Sin preámbulos se deshizo de los molestos vaqueros de mezclilla deslavada que tanto le encantaba como se ajustaban a su cuerpo, sin perder ni una sola curvatura ni línea de sus piernas. Se mordió el labio, adoraba los retos, realmente los adoraba y estar en esos días con el de ojos esmeraldas los había pasado absolutamente bien aunque aquello no estaba dentro de sus expectativas, pero con un "no está mal" había decidido afrontar a lo que el destino le tenía preparado y se propuso disfrutarlo al máximo explotando todo aquello que siempre anhelo hacer pero por una u otra razón le fue negado hacerlo.

-Tú así lo quisiste… querías todo el paquete y te lo daré con mis condiciones Harry…- dijo dándole una sonora nalgada que le templaron las piernas, el creciente ardor, entremezclado con las caricias recibidas, los movimientos circularos de las manos apresando sus posaderas, gozando su grosor, su textura.

Con sus manos delineo su trabajado cuerpo, grabándose la forma en las yemas de sus dedos, con gozoso deleite, recorrió hambriento su espalda, disfrutándolo suavemente los tiernos gemidos de su presa, que estaba tan dispuesta que le plantó una nueva mordida en el hombro.

-¿Que… que tal si alguien llega?- preguntó con la última pizca de cordura en su cerebro, a lo que recibió como respuesta una nueva nalgada enrojeciendo la trigueña piel.

-¿Esperas a alguien, Potty?- preguntó restregándole su prominente miembro en los tan perceptivos glúteos del de lentes- ni modo… espero que sea voyerista y disfrute del show…- el azabache gimió mas fuerte cuando sintió los labios ajenos sobre los suyos, devorándolo ansioso, imposibilitándolo, enmudeciendo sus sentidos, invadiéndolo en deleitante éxtasis como nubes de seda.

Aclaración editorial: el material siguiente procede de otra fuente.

Theorem uninterrupted_turn {S} `{AppendLog S, StoreCounters S} options peer (s : System S) c clock input sent shared next :
  sy_stages s !! c = Some (AtHead input) -> is_Some (next_frame options input) ->
  serve_frame options clock input (sy_shared s) = (sent, shared, next) ->
  exists activities s', act_all options peer activities s = Some s' /\ sy_shared s' = shared /\
    sy_sent s' = <[c := default [] (sy_sent s !! c) ++ [sent]]> (sy_sent s) /\
    sy_stages s' !! c = Some (match next with Some rest => AtHead rest | None => Returned end).
Proof.
  intros Hst [[o rest] Hn] Hf. unfold serve_frame in Hf. pose proof Hn as Hn'. unfold next_frame in Hn'.
  destruct (receive_exact kFrameHeaderBytes input) as [[header body]|]; [|done].
  destruct (decode_frame_header header _) as [[[type rid] count]|error] eqn:Eh.
  - apply bind_Some in Hn' as ([payload body'] & Er & [= <- <-]). rewrite Er in Hf.
    destruct (dispatch options clock _ _) as [[rtype response] registry] eqn:Ed. injection Hf as <- <- <-.
    set (frame := send_frame options rtype rid response).
    exists (Handle c clock :: Answer c (length frame) :: (if bool_decide (rtype = MessageType.ShutdownAck) then [Request c; Announce c] else [])).
    unfold act_all. cbn [foldl mbind option_bind act]. rewrite Hst, Hn, Ed. cbn [mbind option_bind act sy_stages at_stage].
    rewrite lookup_insert_eq. unfold frame.
    case_bool_decide; repeat (progress (cbn -[send_frame take]; rewrite ?lookup_insert_eq));
      eexists; (split; [reflexivity|]); cbn -[send_frame take]; rewrite ?lookup_insert_eq, firstn_all, ?orb_true_r, ?orb_false_r; done.
  - injection Hn' as <- <-. injection Hf as <- <- <-.
    set (frame := send_frame options MessageType.Failure 0 _).
    exists [Handle c clock; Reject c (length frame)]. unfold act_all. cbn [foldl mbind option_bind act]. rewrite Hst, Hn.
    cbn [mbind option_bind act sy_stages at_stage]. rewrite lookup_insert_eq. eexists. split; [reflexivity|]. cbn -[send_frame take].
    rewrite ?lookup_insert_eq. fold frame. by rewrite firstn_all.
Qed.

Con un virtuoso movimiento relamió sus dedos para prepararlo; como le encantaba esa entrada, tan cálida y receptiva, tan estrecha que parecía que lo engullía con placer, veía con deleite como salían y desaparecían sus dedos en su interior, una y otra vez, hasta que ya no aguantó más que desabrochando su apretado pantalón dejó en libertad su tan urgido miembro, listo para la acción que le deparaba el tan entregado niño que vivió.

-Mmmm… muéstrame como lo hacer tu solo, Harry- demandó arrastrando sus palabras tan ladinamente que el azabache se sumergió en ese bendito sentir de infinita delectación que le produjo su autopenetración.

Con fuertes jadeos continuo su ritmo, pausado pero constante, tenía tantas ganas de soltar sus manos de esa prisión que le había impuesto y recorres su dedos en esa suave mata de cabello platinado, recorrer ese delineado cuerpo de "David" que se carga, pero el morbo de no hacerlo y el regodeo en la mirada plateada le hacía ir más rápido, quería escuchar su tan perfecto francés que parecía ni ser consciente de ello, pero que siempre le embriagaba en deliciosas sensaciones, que apresuro su movimiento, jadeando mas al sentir las uñas de Draco en sus hombros arañándolo con fuerza.

-Ahhh… Draco… hazlo más rápido…- pidió con voz entre cortada, necesitaba su potencia para hacerlo ver estrellas, necesitaba sentirlo más profundo en su interior.

-Vaya que te gusta duro…-dijo con malicia lamiendo su cuello.

-Y salvaje…-

El rubio rió quedamente para después sujetarlo de la cintura y marcar su ritmo desenfrenado y tan arrollador que le satisfacía de tal forma que sus piernas de gelatina le era imposible mantenerse en pie.

Su vicio era tan fuerte, que sabía que su enajenamiento no era bueno para sus sentimientos, puesto que entre más tiempo conviviera con él mas se clavaría hasta perderse en el nido de la serpiente mayor imposibilitándole su salida en un futuro; futuro que sabía que no tendría con alguien como Draco Malfoy, quien parecía solamente vivir en el aquí y el ahora, pero que era tan adictivo que solo podía esperar lo mejor de la situación.

-Harry ¿Por qué no has contestado nuestros mensajes?-preguntó Hermione al momento que salía de la chimenea y se cubría la boca con espanto.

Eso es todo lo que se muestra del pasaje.